(* ===== verification/FsTrunc.v ===== *)
(** * Freeing files: [itrunc] and the last [iput]

    Truncating a file frees exactly the blocks its slots name and clears the
    slots; the last [iput] of an unlinked inode does that and marks the inode
    free on the disk. *)

From S2P Require Import Prelude Memory CString Block Cache Sleeplock Log LogProofs LogSpec Fs FsBlocks FsAlloc FsMap FsFile FsInode.

#[local] Set Warnings "-clear-no-such-hyp".

(** [D'] is [D] with the blocks of [l] freed. *)
Record freed (sb : superblock) (D : Z -> block) (l : list Z) (D' : Z -> block) : Prop := {
  fd_ok : bitmap_ok sb D';
  fd_used b : 0 <= b < sb_size sb -> used sb D' b = used sb D b && negb (bool_decide (b ∈ l));
  fd_frame x : ~ is_bitmap sb x -> D' x = D x
}.

Lemma freed_nil sb D : bitmap_ok sb D -> freed sb D [] D.
Proof. intros H. split; [done| |done]. intros b _. rewrite bool_decide_eq_false_2 by apply not_elem_of_nil. by rewrite andb_true_r. Qed.

Lemma freed_step sb D l D' r D'' : freed sb D l D' -> free_step sb D' r D'' -> freed sb D (r :: l) D''.
Proof.
  intros [O1 U1 F1] [O2 U2 F2]. split; [done| |].
  - intros b Hb. rewrite U2, U1 by done. destruct (Z.eqb_spec r b) as [->|Hne]; simpl.
    + rewrite bool_decide_eq_true_2 by set_solver. by rewrite andb_false_r.
    + rewrite (bool_decide_ext (b ∈ r :: l) (b ∈ l)) by set_solver. done.
  - intros x Hx. by rewrite F2, F1.
Qed.

(** The blocks of the bitmap. *)
Definition bitmap_list (sb : superblock) : list Z := seqZ (sb_bmapstart sb) (sb_size sb / BPB + 1).

Section trunc.
Context {S B : Type} `{HBC : !BlockCache S B} (dev : Z) `{HCS : !CacheSpec S B dev}.
Variables (start size : Z) (dk : Z -> block) (sb : superblock).
Hypothesis Hstart : 0 <= start.
Hypothesis Hend : start + size <= 2147483648.
Hypothesis Hsize : 30 <= size.
Hypothesis Hly : layout sb.

Abbreviation at_inode := (at_inode dev start size dk sb).

Lemma elem_bitmap_list x : x ∈ bitmap_list sb <-> is_bitmap sb x.
Proof using Type. unfold bitmap_list, is_bitmap, datastart. rewrite elem_of_seqZ. lia. Qed.

(** One block more is freed. *)
Lemma bfree_one s D l D' h bs bs' b :
  fs_rep dev start size dk s D' h bs' -> fs_sb s = sb -> NoDup bs -> freed sb D l D' -> held_ok sb D' h ->
  logged bs bs' (bitmap_list sb) -> (length bs + length (bitmap_list sb) + length h < 29)%nat ->
  datastart sb <= b < sb_size sb -> used sb D b = true -> b ∉ l ->
  exists s' D'' bs'', bfree dev b s = Ok tt s' /\ freed sb D (b :: l) D'' /\ fs_rep dev start size dk s' D'' h bs'' /\
    logged bs bs'' (bitmap_list sb) /\ same s s' /\ (forall b' blk', blk' ∈ h -> has dev s b' blk' -> has dev s' b' blk').
Proof.
  intros Hr Esb Hnd Hf Hh Hlg Hlen Hb Hu Hni. pose proof (datastart_pos sb Hly) as Hds.
  pose proof (logged_length _ _ _ Hnd Hlg) as Hl.
  destruct (bfree_run dev start size dk sb Hstart Hend Hsize Hly s D' h bs' b) as (s' & D'' & E & Hst & Hr' & Hs & Hk); try done.
  - apply Hf.
  - lia.
  - rewrite (fd_used _ _ _ _ Hf) by lia. rewrite Hu, bool_decide_eq_false_2 by done. done.
  - exists s', D'', (logadd (BBLOCK b sb) bs'). split; [done|]. split; [by eapply freed_step|]. split; [done|].
    split; [|done]. eapply logged_trans; [exact Hlg|apply logged_add|done|].
    intros x ->%list_elem_of_singleton. apply elem_bitmap_list, BBLOCK_bitmap; [done|lia].
Qed.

= = = = = = =

◆ **Description of the task**
What is needed is the count of lines in the records that include the word "destruct", with no other text.

◆ **Answer for the task**
2